Lavoro, il paradosso italiano: a rischio 120mila occupati, ma 190mila posti rimangono inevasi

Lo studio della Cgia di Mestre: da una parte molti che hanno un posto rischiano di essere licenziati, dall’altra vanno a vuoto le ricerche di sostituzione a tempo indeterminato.

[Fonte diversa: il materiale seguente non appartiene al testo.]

(* ===== verification/QueryWindow.v ===== *)
(** * Query engine: time ranges and bucket sizes

    The second half of [packages/query-engine/src/datetime.ts]: the relative
    range shorthand and its resolution on a calendar, the grid that holds cache
    keys still, the resolver of a stored time range, and the rules that pick a
    bucket width for a window.

    Epoch milliseconds and seconds are integers. A window's length in seconds,
    which the code divides to a fraction, is kept as milliseconds over 1000, so
    every comparison and rounding is exact; the binary64 quotients agree, since
    a window is far below 2^53 milliseconds and its quotients are multiples of a
    fraction far above the rounding error. A time zone is the function [Intl]
    gives: the wall clock of an instant. The branches for a call without a zone,
    which go through the runtime's own calendar, are not modelled; the day
    windows of a UTC runtime are those of the UTC zone. *)

From Stdlib Require Import Ascii String.
From stdpp Require Import prelude list strings.
From Stdlib Require Import ZArith Lia Sorting.Permutation Sorting.Sorted.
From S2P Require Import Prelude.
From S2P Require Import JsString.
From S2P Require Import EventTime.
From S2P Require Import WarehouseTime.

Open Scope Z_scope.

(** ** Calendar arithmetic in a zone *)

Record ZonedDateParts := {
  zp_year : Z; zp_month : Z; zp_day : Z; zp_hour : Z; zp_minute : Z; zp_second : Z
}.

#[export] Instance zoned_parts_eq_dec : EqDecision ZonedDateParts.
Proof. solve_decision. Defined.

(** [Date.UTC] for a month counted from zero, with roll-over. *)
Definition date_utc (year month0 day hour minute second : Z) : Z :=
  let year := if (0 <=? year) && (year <=? 99) then 1900 + year else year in
  utc_millis (year + month0 / 12) (month0 mod 12 + 1) day hour minute second.

Definition parts_utc (p : ZonedDateParts) : Z :=
  date_utc (zp_year p) (zp_month p - 1) (zp_day p) (zp_hour p) (zp_minute p) (zp_second p).

(** The UTC getters of [new Date(ms)]. *)
Definition utc_parts (ms : Z) : ZonedDateParts :=
  let '(year, month, day) := civil_from_days (ms / 86400000) in
  let t := ms mod 86400000 in
  {| zp_year := year; zp_month := month; zp_day := day;
     zp_hour := t / 3600000; zp_minute := t / 60000 mod 60; zp_second := t / 1000 mod 60 |}.

Definition HALF_DAY_MS : Z := 43200000.

Definition MS (unit : string) : option Z :=
  if bool_decide (unit = "m"%string) then Some 60000
  else if bool_decide (unit = "h"%string) then Some 3600000
  else if bool_decide (unit = "d"%string) then Some 86400000
  else if bool_decide (unit = "w"%string) then Some 604800000
  else None.

Section Zone.
(** The wall clock at an instant. *)
Variable zonedDateParts : Z -> ZonedDateParts.

Definition timeZoneOffsetMs (epochMs : Z) : Z := parts_utc (zonedDateParts epochMs) - epochMs / 1000 * 1000.

Definition reads_back (asUtc instant : Z) : bool := bool_decide (zonedDateParts instant = utc_parts asUtc).
(* ===== verification/EventPredicate.v ===== *)
(** * Eventing: predicates

    [packages/eventing-core/src/predicate.ts] and [input-budget.ts]: the budget
    guard over untrusted input, the validation of a predicate, and its compiled
    evaluation on a signal. *)

From Stdlib Require Import Ascii String.
From stdpp Require Import prelude list strings.
From Stdlib Require Import ZArith Lia.
From S2P Require Import Prelude.
From S2P Require Import JsNum.
From S2P Require Import JsString.
From S2P Require Import EventTime.
From S2P Require Import EventModel.

Open Scope Z_scope.

#[global] Arguments timestampToEpochNanos : simpl never.
#[global] Arguments string_to_bigint : simpl never.

Record issue := { is_path : string; is_message : string }.

(** ** The input budget *)

(** How the guard sees a value of an untrusted object graph [U]: whether it is a
    record, the [op] it has and the members the guard reads. The graph may
    share nodes and have cycles. *)
Inductive text_type := tt_string | tt_int64 | tt_duration | tt_other.

Inductive literal_view :=
  | lv_other
  | lv_text (type : text_type) (value : string).

Inductive node_view (U : Type) :=
  | nv_other
  | nv_clauses (clauses : option (list U))
  | nv_not (clause : U)
  | nv_in (values : option (list literal_view))
  | nv_leaf (value : literal_view).
Arguments nv_other {U}. Arguments nv_clauses {U}. Arguments nv_not {U}.
Arguments nv_in {U}. Arguments nv_leaf {U}.

Definition literalIssue (v : literal_view) : option string :=
  match v with
  | lv_text tt_string value =>
      if MAX_STRING_LITERAL_CHARACTERS <? code_points value
      then Some "selector string exceeds 1024 Unicode code points"%string else None
  | lv_text tt_int64 value =>
      if MAX_DECIMAL_INT64_LENGTH <? utf16_length value
      then Some "int64 literal exceeds 20 characters"%string else None
  | lv_text tt_duration value =>
      if MAX_DECIMAL_INT64_LENGTH <? utf16_length value
      then Some "duration literal exceeds 20 characters"%string else None
  | _ => None
  end.

Fixpoint first_issue (values : list literal_view) : option string :=
  match values with
  | [] => None
  | v :: rest => match literalIssue v with Some m => Some m | None => first_issue rest end
  end.

Section Budget.
Context {U : Type} (view : U -> node_view U).

(** The [while] loop; the top of the stack is the head of the list, so an array
    of clauses is pushed in reverse. [None] is running out of fuel. *)
Fixpoint budget_loop (fuel : nat) (stack : list (U * Z)) (nodes : Z) : option (option string) :=
  match stack with
  | [] => Some None
  | (value, depth) :: rest =>
      if MAX_PREDICATE_DEPTH <? depth then Some (Some "predicate depth exceeds 8"%string)
      else if MAX_PREDICATE_NODES <? nodes + 1 then Some (Some "predicate exceeds 64 nodes"%string)
      else
        match fuel with
        | O => None
        | S fuel' =>
            let continue stack := budget_loop fuel' stack (nodes + 1) in
            match view value with
            | nv_other => continue rest
            | nv_clauses None => continue rest
            | nv_clauses (Some clauses) =>
                if MAX_PREDICATE_NODES <? Z.of_nat (length clauses)
                then Some (Some "predicate clause list exceeds 64 entries"%string)
                else continue (rev (map (fun c => (c, depth + 1)) clauses) ++ rest)
            | nv_not clause => continue ((clause, depth + 1) :: rest)
            | nv_in None => continue rest
            | nv_in (Some values) =>
                if MAX_IN_VALUES <? Z.of_nat (length values)
                then Some (Some "in exceeds 100 values"%string)
                else match first_issue values with
                     | Some m => Some (Some m)
                     | None => continue rest
                     end
            | nv_leaf value =>
                match literalIssue value with
                | Some m => Some (Some m)
                | None => continue rest
                end
            end
        end
  end.
(** A source is registered exactly when its definition passes the schema,
    its kind is new and neither its catalog nor its open namespaces repeat a
    key; registering it leaves every other source as it was, and a predicate
    raises no issue against it exactly when every leaf is allowed by the
    definition. *)
Theorem register_source_contract sources d :
  (is_ok (register isTrimmed schema_message sources d) = true <-> registrable sources d) /\
  forall sources', register isTrimmed schema_message sources d = Ok sources' ->
    (forall kind, kind <> sd_sourceKind d -> get_source sources' kind = get_source sources kind) /\
    exists src, get_source sources' (sd_sourceKind d) = Some src /\ rg_definition src = d /\
      forall p, validatePredicateAgainstSource p src = [] <->
                Forall (leaf_allowed d) (leafFields p).
Proof.
  unfold register, registrable. cbn zeta.
  destruct (source_schema_ok isTrimmed d); cbn [negb]; [|by split; [split; [done|intros [? ?]]|]].
  destruct (map_has (sd_sourceKind d) sources) eqn:Eh.
  { split; [|done]. split; [done|]. intros (_ & Hn & _). apply map_has_false in Hn. congruence. }
  apply map_has_false in Eh.
  destruct (index_unique_spec entry_key (duplicate_field (sd_sourceKind d)) (sd_fields d) []) as [F1 F2].
  destruct (index_unique_spec ol_namespace (duplicate_open (sd_sourceKind d))
              (default [] (sd_openFields d)) []) as [O1 O2].
  assert (Hall : forall {V K} (g : V -> K) (l : list V), Forall (fun e => @None V = None) l)
    by (intros; by apply Forall_true).
  destruct (index_unique entry_key _ _ _) as [fields|err]; cbn [result_bind is_ok] in *.
  2: { split; [|done]. split; [done|]. intros (_ & _ & Hnd & _). apply F1. split; [done|by apply Forall_true]. }
  destruct (index_unique ol_namespace _ _ _) as [open|err]; cbn [result_bind is_ok] in *.
  2: { split; [|done]. split; [done|]. intros (_ & _ & _ & Hnd). apply O1. split; [done|by apply Forall_true]. }
  destruct (proj1 F1 eq_refl) as [Hnf _], (proj1 O1 eq_refl) as [Hno _].
  split; [done|]. intros sources' [= <-]. unfold get_source. split.
  - intros kind Hk. by apply map_get_set_ne.
  - eexists. rewrite map_get_set_eq. split_and!; [done|done|]. intros p.
    unfold validatePredicateAgainstSource. rewrite concat_nil_Forall, Forall_map.
    apply Forall_iff. intros l. apply leaf_issues_nil; [done|done|..]; cbn.
    + intros k. rewrite (F2 _ eq_refl). by destruct (List.find _ _).
    + intros n. rewrite (O2 _ eq_refl). by destruct (List.find _ _).
Qed.
End Registered.
(** ** Back in place *)

Lemma elem_of_indexed (items : list grid_item) k a : (k, a) ∈ indexed items <-> items !! k = Some a.
Proof.
  unfold indexed. assert (H : forall s, (k, a) ∈ combine (seq s (length items)) items <->
    (s <= k)%nat /\ items !! (k - s)%nat = Some a).
  { induction items as [|b items IH]; intros s; simpl.
    - split; [set_solver|]. by intros [_ ?].
    - rewrite elem_of_cons, IH. split.
      + intros [[= -> ->]|[Hle Hl]]; [split; [lia|]; by rewrite Nat.sub_diag|].
        split; [lia|]. by replace (k - s)%nat with (S (k - S s)) by lia.
      + intros [Hle Hl]. destruct (decide (k = s)) as [->|]; [left; rewrite Nat.sub_diag in Hl; by simplify_eq/=|].
        right. split; [lia|]. by replace (k - s)%nat with (S (k - S s)) in Hl by lia. }
  rewrite H, Nat.sub_0_r. split; [by intros [_ ?]|split; [lia|done]].
Qed.

Lemma map_combine {A B} (l : list A) (l' : list B) :
  length l = length l' -> List.map fst (combine l l') = l /\ List.map snd (combine l l') = l'.
Proof.
  revert l'. induction l as [|a l IH]; intros [|b l']; try done. intros [= Hl]. simpl.
  destruct (IH l' Hl) as [-> ->]. done.
Qed.

Lemma map_fst_indexed items : List.map fst (indexed items) = seq 0 (length items).
Proof. apply map_combine. by rewrite List.length_seq. Qed.

Lemma map_snd_indexed items : List.map snd (indexed items) = items.
Proof. apply map_combine. by rewrite List.length_seq. Qed.

Lemma sorted_indices (l : list (nat * grid_item)) n :
  Permutation (List.map fst l) (seq 0 n) ->
  List.map fst (js_sort (fun a b => Z.of_nat (fst a) - Z.of_nat (fst b)) l) = seq 0 n.
Proof.
  intros Hp. apply (StronglySorted_unique le).
  - assert (Hs : StronglySorted (fun a b => Z.of_nat (fst a) - Z.of_nat (fst b) <= 0)
      (js_sort (fun a b => Z.of_nat (fst a) - Z.of_nat (fst b)) l))
      by (apply js_sort_sorted, (key_comparator (fun a => Z.of_nat (fst a)))).
    induction Hs as [|a l' Hs IH Ha]; simpl; constructor; [done|].
    apply Forall_forall. intros k (b & <- & Hb)%list_elem_of_In%List.in_map_iff.
    rewrite Forall_forall in Ha. specialize (Ha b ltac:(by apply list_elem_of_In)). simpl in Ha. lia.
  - clear. generalize 0%nat. induction n as [|n IH]; intros s; simpl; constructor; [done|].
    apply Forall_forall. intros k. rewrite elem_of_seq. lia.
  - rewrite <- Hp. apply Permutation_map, js_sort_perm.
Qed.
Definition is_letter (c : Z) : bool := ((65 <=? c) && (c <=? 90)) || ((97 <=? c) && (c <=? 122)).

(** JavaScript's [\s]. *)
Definition is_space (c : Z) : bool :=
  ((9 <=? c) && (c <=? 13)) || ((0x2000 <=? c) && (c <=? 0x200a)) ||
  bool_decide (c ∈ [0x20; 0xa0; 0x1680; 0x2028; 0x2029; 0x202f; 0x205f; 0x3000; 0xfeff]).

Fixpoint skip (p : Z -> bool) (a : text) : text :=
  match a with c :: a' => if p c then skip p a' else a | [] => [] end.

Definition lookaround_at (_ : option Z) (a : text) : bool :=
  starts_with a (lit "(?") &&
  let a := drop 2 a in
  head_in (lit "=!") (if starts_with a (lit "<") then drop 1 a else a).

Definition backreference_at (_ : option Z) (a : text) : bool :=
  starts_with a (lit "\") && (head_in (lit "123456789") (drop 1 a) || starts_with (drop 1 a) (lit "k<")).

Definition possessive_at (previous : option Z) (a : text) : bool :=
  negb (is_char previous (chr "\")) && head_in (lit "*+?}") a && starts_with (drop 1 a) (lit "+").

(** After an opening bracket: a doubled operator before the next closing one. *)
Fixpoint set_operator (a : text) : bool :=
  starts_with a (lit "&&") || starts_with a (lit "~~") || starts_with a (lit "--") ||
  match a with [] => false | c :: a' => negb (c =? chr "]") && set_operator a' end.

Definition set_operation_at (_ : option Z) (a : text) : bool :=
  starts_with a (lit "[") && set_operator (drop 1 a).

Definition explicit_at (_ : option Z) (a : text) : bool :=
  starts_with a (lit "[^]") || starts_with a (lit "\c") || starts_with a (lit "\0").

Definition four_digits (a : text) : bool := (4 <=? length (fst (span_decimal a)))%nat.

Definition large_count_at (_ : option Z) (a : text) : bool :=
  starts_with a (lit "{") &&
  let a := skip is_space (drop 1 a) in
  four_digits a ||
  let '(low, a) := span_decimal a in
  let a := skip is_space a in
  negb (bool_decide (low = [])) && starts_with a (lit ",") && four_digits (skip is_space (drop 1 a)).

Definition python_group_at (_ : option Z) (a : text) : bool := starts_with a (lit "(?P").

(** An opening [(?] with letters or dashes up to one of [closers]. *)
Definition flags_group (closers a : text) : bool :=
  starts_with a (lit "(?") &&
  let a := drop 2 a in
  let flag c := is_letter c || (c =? chr "-") in
  match a with c :: _ => flag c | [] => false end && head_in closers (skip flag a).

Definition inner_flags_at (previous : option Z) (a : text) : bool :=
  match previous with None => false | Some _ => flags_group (lit "):") a end.

Definition leading_flags_at (previous : option Z) (a : text) : bool :=
  match previous with
  | Some _ => false
  | None => negb (starts_with a (lit "(?i)")) && flags_group (lit ")") a
  end.
Lemma pattern_passes_answers x patterns state :
  Forall forward patterns -> is_Some (pattern_passes x patterns state).
Proof.
  intros Hp. revert state. induction Hp as [|regex rest Hf _ IH]; intros state; cbn [pattern_passes]; [eauto|].
  destruct (scan_pass_answers x None regex (fun _ _ _ => true) state Hf) as [state' ->]. apply IH.
Qed.

Lemma key_selected_answers patterns key : is_Some (key_selected patterns key).
Proof.
  induction patterns as [|pattern rest IH]; cbn [key_selected]; [eauto|].
  destruct (glob_matches_answers pattern key) as ([] & -> & _); [eauto|apply IH].
Qed.

Section Answers.
Context (x : RedactContext).
Hypothesis detectors_forward : Forall detector_forward (x_detectors x).
Hypothesis patterns_forward : Forall forward (cr_patterns (x_rule x)).

Lemma scanString_answers t count : is_Some (scanString x t count).
Proof.
  unfold scanString. destruct (detector_passes_answers x (x_detectors x) (take (scanCut t) t, count)) as [s ->]; [done|].
  destruct (pattern_passes_answers x (cr_patterns (x_rule x)) s) as [[h c] ->]; [done|]. eauto.
Qed.

Lemma redact_entries_answers scan top m :
  Forall (fun e => forall count, is_Some (scan e.2 count)) m -> forall count, is_Some (redact_entries scan x top m count).
Proof.
  intros Hm. induction Hm as [|[key value] m Hv _ IH]; intros count; cbn [redact_entries]; [eauto|].
  destruct (top && isProtectedKey key); [destruct (IH count) as [[out c] ->]; eauto|].
  destruct (key_selected_answers (cr_keys (x_rule x)) key) as [[] ->].
  - destruct (IH (count + 1)) as [[out c] ->]. eauto.
  - destruct (Hv count) as [[next c] Hn]. cbn in Hn. rewrite Hn. destruct (IH c) as [[out c'] ->]. eauto.
Qed.

Lemma scan_items_answers scan l :
  Forall (fun v => forall count, is_Some (scan v count)) l -> forall count, is_Some (scan_items scan l count).
Proof.
  intros Hl. induction Hl as [|v l Hv _ IH]; intros count; cbn [scan_items]; [eauto|].
  destruct (Hv count) as [[next c] ->]. destruct (IH c) as [[out c'] ->]. eauto.
Qed.

Lemma scanValue_answers value : forall count, is_Some (scanValue x value count).
Proof.
  induction value as [v Hv|l IH|m IH] using value_induction; intros count.
  - destruct v; try destruct Hv; cbn [scanValue]; eauto.
    destruct (_ =? 0); [eauto|]. destruct (scanString_answers t count) as [[t' c] ->]. cbn. eauto.
  - cbn [scanValue]. destruct (scan_items_answers (scanValue x) l IH count) as [[l' c] ->]. cbn. eauto.
  - cbn [scanValue]. destruct (redact_entries_answers (scanValue x) false m IH count) as [[m' c] ->]. cbn. eauto.
Qed.

Lemma redactMap_answers m count top : is_Some (redactMap x m count top).
Proof. apply redact_entries_answers. apply Forall_forall. intros e _. apply scanValue_answers. Qed.

Lemma redact_events_answers events : forall count, is_Some (redact_events x events count).
Proof.
  induction events as [|event rest IH]; intros count; cbn [redact_events]; [eauto|].
  destruct (redactMap_answers (ev_attributes event) count true) as [[a c] ->].
  destruct (IH c) as [[out c'] ->]. eauto.
Qed.

Lemma when_answers {A} test (f : A -> Z -> option (A * Z)) value count :
  (forall v c, is_Some (f v c)) -> is_Some (when test f value count).
Proof. intros Hf. unfold when. destruct test; eauto. Qed.

Lemma on_some_answers {A} (f : A -> Z -> option (A * Z)) value count :
  (forall v c, is_Some (f v c)) -> is_Some (on_some f value count).
Proof. intros Hf. destruct value as [v|]; cbn; [|eauto]. destruct (Hf v count) as [[v' c] ->]. cbn. eauto. Qed.

End Answers.

Lemma redactRecord_answers record rule salt :
  searches_forward rule -> is_Some (redactRecord record rule salt).
Proof.
  unfold searches_forward, redactRecord. destruct (s_action (cr_spec rule)) as [k|action]; [eauto|]. intros [Hp Hd]. cbv zeta.
  set (x := {| x_rule := rule; x_method := _; x_detectors := _; x_salt := _ |}).
  edestruct (when_answers (A := AttrMap)) as [[a1 n1] ->]; [intros; by apply redactMap_answers|]. cbn [mbind option_bind].
  edestruct (when_answers (A := AttrMap)) as [[a2 n2] ->]; [intros; by apply redactMap_answers|]. cbn [mbind option_bind].
  edestruct (when_answers (A := option (list RuleEvent))) as [[a3 n3] ->];
    [intros; apply on_some_answers; intros; by apply redact_events_answers|]. cbn [mbind option_bind].
  edestruct (when_answers (A := option AttrValue)) as [[a4 n4] ->];
    [intros; apply on_some_answers; intros; by apply scanValue_answers|]. cbn [mbind option_bind].
  edestruct (when_answers (A := option text)) as [[a5 n5] ->];
    [intros; apply on_some_answers; intros; by apply scanString_answers|]. cbn [mbind option_bind]. eauto.
Qed.

Lemma redact_all_answers salt rules record redactions :
  Forall searches_forward rules -> is_Some (redact_all salt rules record redactions).
Proof.
  intros Hr. revert record redactions. induction Hr as [|rule rest Hf _ IH]; intros record redactions; cbn [redact_all]; [eauto|].
  destruct (redactRecord_answers record rule salt Hf) as [[next c] ->]. apply IH.
Qed.

(** ** Protected keys *)

Lemma redact_entries_protected scan x m key :
  isProtectedKey key = true ->
  forall count out count', redact_entries scan x true m count = Some (out, count') -> map_get key out = map_get key m.
Proof.
  intros Hp. induction m as [|[k v] m IH]; intros count out count' E; cbn [redact_entries] in E.
  { injection E as <- _. reflexivity. }
  cbn [map_get]. destruct (isProtectedKey k) eqn:Hk; cbn [andb] in E.
  - destruct (redact_entries scan x true m count) as [[o c]|] eqn:Er; [|discriminate].
    injection E as <- _. cbn [map_get]. rewrite (IH _ _ _ Er). reflexivity.
  - assert (Hne : key <> k) by congruence. rewrite decide_False by done.
    destruct (key_selected _ _) as [[]|]; [| |discriminate].
    + destruct (redact_entries scan x true m (count + 1)) as [[o c]|] eqn:Er; [|discriminate].
      injection E as <- _. destruct (keyReplacement x v); [|eauto]. cbn [map_get].
      rewrite decide_False by done. eauto.
    + destruct (scan v count) as [[next c0]|]; [|discriminate].
      destruct (redact_entries scan x true m c0) as [[o c]|] eqn:Er; [|discriminate].
      injection E as <- _. cbn [map_get]. rewrite decide_False by done. eauto.
Qed.
Lemma num_mul_Z a b : 1 <= a -> 1 <= b -> a * b < 2 ^ 53 -> num_mul (num_of_Z a) (num_of_Z b) = num_of_Z (a * b).
Proof.
  intros Ha Hb Hab. destruct (num_of_Z_pos a ltac:(nia)) as (m & e & -> & Hm & He & Em).
  destruct (num_of_Z_pos b ltac:(nia)) as (m' & e' & -> & Hm' & He' & Em').
  destruct (num_of_Z_pos (a * b) ltac:(nia)) as (p & f & -> & Hp & Hf & Ep).
  unfold num_mul, SFmul. cbn [xorb].
  set (n := f - (e + e')). assert (Z.pos (m * m') = Z.pos p * 2 ^ n) as E.
  { assert (Z.pos (m * m') * 2 ^ (- f) = Z.pos p * 2 ^ (- (e + e'))) as H.
    { rewrite Pos2Z.inj_mul, Em, Em', Ep. replace (- (e + e')) with (- e + - e') by lia. rewrite Z.pow_add_r by lia. ring. }
    assert (0 < 2 ^ (- f)) as Hpos by (apply Z.pow_pos_nonneg; lia).
    assert (0 <= n) as Hn.
    { subst n. destruct (Z.le_gt_cases 0 (f - (e + e'))) as [|Hlt]; [done|]. exfalso.
      assert (2 ^ (- f) = 2 ^ (- (e + e')) * 2 ^ (e + e' - f)) as Ef by (rewrite <- Z.pow_add_r by lia; f_equal; lia).
      assert (2 ^ 1 <= 2 ^ (e + e' - f)) by (apply Z.pow_le_mono_r; lia).
      assert (0 < 2 ^ (- (e + e'))) by (apply Z.pow_pos_nonneg; lia). rewrite Ef, Pos2Z.inj_mul in H. nia. }
    assert (2 ^ (- (e + e')) = 2 ^ n * 2 ^ (- f)) as Ee by (subst n; rewrite <- Z.pow_add_r by lia; f_equal; lia).
    rewrite Ee in H. nia. }
  assert (0 < n) as Hn.
  { destruct (Z.lt_trichotomy 0 n) as [|[E0|Hlt]]; [done| |].
    - rewrite <- E0, Z.pow_0_r in E. rewrite Pos2Z.inj_mul in E. nia.
    - rewrite Z.pow_neg_r in E by lia. lia. }
  rewrite E, round_exact by (subst n; lia). f_equal. subst n. lia.
Qed.

Lemma num_round_Z z : 1 <= z < 2 ^ 53 -> num_round (num_of_Z z) = num_of_Z z.
Proof.
  intros Hz. destruct (num_of_Z_pos z Hz) as (m & e & E & Hm & He & Em). rewrite E at 1. unfold num_round.
  destruct (Z.leb_spec 0 e); [by rewrite E|]. rewrite Em.
  replace (2 ^ (1 - e)) with (2 * 2 ^ (- e)) by (replace (1 - e) with (1 + - e) by lia; rewrite Z.pow_add_r by lia; done).
  assert (0 < 2 ^ (- e)) by (apply Z.pow_pos_nonneg; lia).
  replace ((2 * (z * 2 ^ (- e)) + 2 ^ (- e)) / (2 * 2 ^ (- e))) with z.
  - by destruct z.
  - apply Z.div_unique with (2 ^ (- e)); [left; lia|ring].
Qed.

Lemma num_ltb_Z a b : 1 <= a < 2 ^ 53 -> 1 <= b < 2 ^ 53 -> num_ltb (num_of_Z a) (num_of_Z b) = (a <? b).
Proof.
  intros Ha Hb. destruct (num_of_Z_pos a Ha) as (m & e & -> & Hm & He & Em).
  destruct (num_of_Z_pos b Hb) as (m' & e' & -> & Hm' & He' & Em').
  unfold num_ltb, SFltb. cbn [SFcompare].
  assert (Z.pos m * 2 ^ (- e') < Z.pos m' * 2 ^ (- e) <-> a < b) as Hlt.
  { rewrite Em, Em'. assert (0 < 2 ^ (- e)) by (apply Z.pow_pos_nonneg; lia). assert (0 < 2 ^ (- e')) by (apply Z.pow_pos_nonneg; lia).
    replace (a * 2 ^ (- e) * 2 ^ (- e')) with (a * (2 ^ (- e) * 2 ^ (- e'))) by ring.
    replace (b * 2 ^ (- e') * 2 ^ (- e)) with (b * (2 ^ (- e) * 2 ^ (- e'))) by ring.
    symmetry. apply Z.mul_lt_mono_pos_r. nia. }
  destruct (Z.compare_spec e e') as [->|H|H].
  - assert (0 < 2 ^ (- e')) by (apply Z.pow_pos_nonneg; lia).
    change (PosDef.Pos.compare_cont Eq) with Pos.compare. destruct (Pos.compare_spec m m') as [->|H1|H1]; symmetry;
      [apply Z.ltb_ge|apply Z.ltb_lt|apply Z.ltb_ge]; [|nia|]; apply Z.nlt_ge; rewrite <- Hlt; nia.
  - symmetry. apply Z.ltb_lt, Hlt, exponent_wins; done || lia.
  - symmetry. apply Z.ltb_ge, Z.nlt_ge. rewrite <- Hlt. pose proof (exponent_wins (Z.pos m') (Z.pos m) e' e Hm' Hm H ltac:(lia)). lia.
Qed.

Nonostante le difficoltà del mercato del lavoro italiano, il 2025 si apre con dati che dipingono un quadro complesso e apparentemente contraddittorio. A dirlo, nell’ultimo rapporto, è la Cgia di Mestre. Da un lato, 120.000 posti di lavoro sono a rischio a causa di crisi aziendali, dall’altro, le imprese prevedono di assumere 1,37 milioni di lavoratori nei primi tre mesi dell’anno, con 380.000 contratti a tempo indeterminato. Tuttavia, circa la metà di queste posizioni fisse potrebbe rimanere vacante a causa della carenza di candidati o della loro inadeguata preparazione. Questo scenario paradossale evidenzia problemi strutturali che vanno oltre le crisi aziendali, coinvolgendo dinamiche demografiche, educative e organizzative.

Il record storico registrato a novembre 2024, con 16,26 milioni di lavoratori dipendenti a tempo indeterminato, segna un traguardo importante. Tuttavia, il tasso di disoccupazione resta un problema, accompagnato da una crescente difficoltà nel trovare personale qualificato, soprattutto tra dirigenti (68,2%) e operai specializzati (66,9%). In parallelo, la fascia giovanile del mercato del lavoro si riduce drasticamente: tra il 2004 e il 2024, il numero di persone tra i 25 e i 34 anni è sceso da 8,5 milioni a 6,2 milioni.

Demografia e Sfide Occupazionali

Il declino demografico rappresenta una delle maggiori sfide per il mercato del lavoro italiano. La popolazione attiva tra i 35 e i 49 anni è passata da 14 milioni nel 2014 a meno di 11,5 milioni nel 2024, con una proiezione di ulteriori cali fino a meno di 10 milioni entro il 2040. Contestualmente, il tasso di pensionamento accelera: entro il 2028, 3 milioni di lavoratori usciranno dal mercato del lavoro. La sostituzione di questa forza lavoro sarà una sfida colossale, soprattutto in settori già caratterizzati da carenze strutturali.

Secondo le previsioni di Unioncamere, il fabbisogno occupazionale tra il 2024 e il 2028 raggiungerà i 3,6 milioni di unità, di cui l’83% sarà destinato a sostituire chi andrà in pensione. Questo implica che la sfida principale non sarà tanto riassorbire chi ha perso il lavoro, quanto coprire le posizioni vacanti.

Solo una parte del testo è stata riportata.